/rant
You would think that with a course focusing on shaders, that shaders would be the biggest challenge one faces. But I for some reason don't have much of a problem with them, its just the darn setup that goes along with it.
First of all there's not many resources for actual setup code for this stuff (that I can actually understand), and when there is its usually not quite what I'm looking for. I'm not clever or intuitive enough with programming to know how to adapt such things, so I work largely based on trial and error.
For example I've been working through the code to morph 2 obj's with a shader. The shader itself is fairly simple, it takes the source and destination vertices and perform's the lerp function between them at the specified intervals. That's all fine and dandy, and it makes sense to me, but I can't figure out how to get an obj loader to load 2 obj's -.-
I've been working off the TA's code but its more meant to load in a single object and then draw it. So I've been trying to figure out how to many an array or vector list to work with loading in several objects. And of course this naturally involves stuff like pointers and etc, meaning I suck at it. I still can't wrap my head around pointers, or why they are needed or what they really do (I get the theory behind it).

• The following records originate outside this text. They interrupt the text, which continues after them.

(** * Tracing bootstrap of the telemetry plugin: [lib/tracing/index.js]

    A shallow embedding of the module that assembles the tracing pipeline
    (sampler, propagator, instrumentations, exporter) and registers the
    process-wide tracer provider, followed by the properties the
    specification states about it.

    Conventions of the embedding:
    - JavaScript objects that the code mutates or aliases (the exporter
      configuration, its [headers] object, the credential bundles) live in
      an explicit store of objects addressed by references;
    - everything the module does to the outside world (constructing SDK
      objects, logging, registering) is recorded, in order, in an event
      trace carried by the state;
    - [throw new Error(msg)] is the [Throw msg] outcome of the monad [M];
      the state reached at the moment of the throw is kept;
    - the OpenTelemetry SDK is an external collaborator: objects built with
      [new] are described by what they were built from, and what they do
      when called is a parameter of the statements that need it;
    - a module is the object that [require] returns: a lookup [m[name]]
      finds the exports of the module and, behind them, what every object
      inherits from [Object.prototype]; [new] on what was found can fail;
    - the classes that the module imports by name ([NodeTracerProvider],
      [Resource], the two span processors, [CompositePropagator]) and the
      functions it calls on them construct and return. *)

From stdpp Require Import gmap strings list fin_maps.
From Stdlib Require Import QArith.

Local Close Scope Q_scope.

(* ===================================================================== *)
(** ** Strings: [startsWith] and matching against a literal pattern *)
(* ===================================================================== *)

(** [s.startsWith(p)] *)
Fixpoint startsWith (s p : string) {struct p} : bool :=
  match p with
  | EmptyString => true
  | String c p' =>
      match s with
      | EmptyString => false
      | String d s' => if Ascii.eqb c d then startsWith s' p' else false
      end
  end.

(** [s.match(/p/)] for a pattern [p] without metacharacters, used as a
    condition: true exactly when [p] occurs somewhere in [s]. *)
Fixpoint includes (s p : string) : bool :=
  startsWith s p ||
  match s with
  | EmptyString => false
  | String _ s' => includes s' p
  end.

(* ===================================================================== *)
(** ** JavaScript values and the object store *)
(* ===================================================================== *)

Definition loc := nat.

(** The values that occur in the exporter configuration and in the
    credential bundles. A property that is missing reads as [VUndef].
    [VNative text] is a function or object of the runtime that a lookup
    finds on [Object.prototype]; [text] is what it converts to in a
    template literal. *)
Inductive val :=
| VUndef
| VNull
| VStr (s : string)
| VRef (l : loc)
| VNative (text : string).

#[global] Instance val_eq_dec : EqDecision val.
Proof. solve_decision. Defined.

Abbreviation obj := (gmap string val).
Abbreviation heap := (gmap loc obj).

(** [v] counts as true in a condition *)
Definition truthy (v : val) : bool :=
  match v with
  | VUndef | VNull => false
  | VStr s => negb (String.eqb s EmptyString)
  | VRef _ => true
  | VNative _ => true
  end.

(** [v == null], the test behind [??=] and [?.] *)
Definition nullish (v : val) : bool :=
  match v with
  | VUndef | VNull => true
  | _ => false
  end.

(** [a || b] *)
Definition js_or (a b : val) : val := if truthy a then a else b.

(** Interpolation of a value in a template literal. *)
Definition to_string (v : val) : string :=
  match v with
  | VUndef => "undefined"
  | VNull => "null"
  | VStr s => s
  | VRef _ => "[object Object]"
  | VNative text => text
  end.
(** * Servicios-good: the marketplace API of [api_code/main.py]

    A shallow embedding of the request handlers of the FastAPI application
    and of the helpers they call, with the properties of its specification
    stated on them.

    What is modelled and how:
    - the Postgres store as a record of tables, each a list of rows in
      storage order; the single psycopg2 connection as a pair of stores,
      the committed one and the one the open transaction works on;
    - a handler as a computation in a state-and-exception monad over the
      connection; [try ... except] as [try_except];
    - a Python [str] that is sliced or encoded (passwords, hashes) as its
      list of code points, every other text as a [string];
    - [datetime] values as an integer count of microseconds, the clock
      ([datetime.now()]) and the salt ([bcrypt.gensalt()]) as arguments;
    - the bcrypt library as the two functions of a section;
    - prices as exact rationals; the rating average as Postgres computes
      it, a [numeric] rounded at its scale, and as Python stores it, the
      binary64 number nearest to that.

    The DDL of the database is not part of the sources: column defaults
    are parameters, and constraints the handlers do not rely on are not
    modelled.  The handlers are modelled with the connection established
    by [lifespan]; the registration of a client, which looks at it, takes
    it as it may be missing.  An upload is modelled up to the file system,
    which is a function of a section. *)

From Stdlib Require Import List String ZArith QArith Bool Lia Ascii.
From Stdlib Require Import DecimalString.
From Stdlib.Strings Require Import Byte.
Import ListNotations.
Local Open Scope string_scope.
Local Open Scope list_scope.
Local Open Scope Z_scope.

Set Implicit Arguments.

(* ================================================================= *)
(** ** Python values: text, bytes, UTF-8 *)

(** A [str] as the sequence of its code points. *)
Definition str := list Z.

Definition byte_of_Z (n : Z) : byte :=
  match Byte.of_N (Z.to_N (Z.land n 255)) with
  | Some b => b
  | None => x00
  end.

Definition Z_of_byte (b : byte) : Z := Z.of_N (Byte.to_N b).

(** Exceptions: [HTTPException] is one of them, as in FastAPI, where it is a
    subclass of [Exception]. *)
Inductive Exception :=
| HTTPException (status_code : Z) (detail : string)
| AttributeError
| UnicodeError
| ValueError
| OverflowError (msg : string)
| DatabaseError.

Inductive Result (A : Type) :=
| Ok (a : A)
| Raise (e : Exception).
Arguments Ok {A} a.
Arguments Raise {A} e.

And then for the particle shader, I know the physics calculation and how to output the vertices based on the calculation, and the difference between uniform and varying, and how to use the TEXCOORD# semantic to get values for position, velocity etc. But there is this function in the CG examples called glMultiTexCoord, which is undefined no matter what version of glut and opengl I use. I know it can be used to pass in multiple values to the shader, but as it is I'm using glTexCoord and I'm fairly certain it just overwrites the value each time it is passed to the shader.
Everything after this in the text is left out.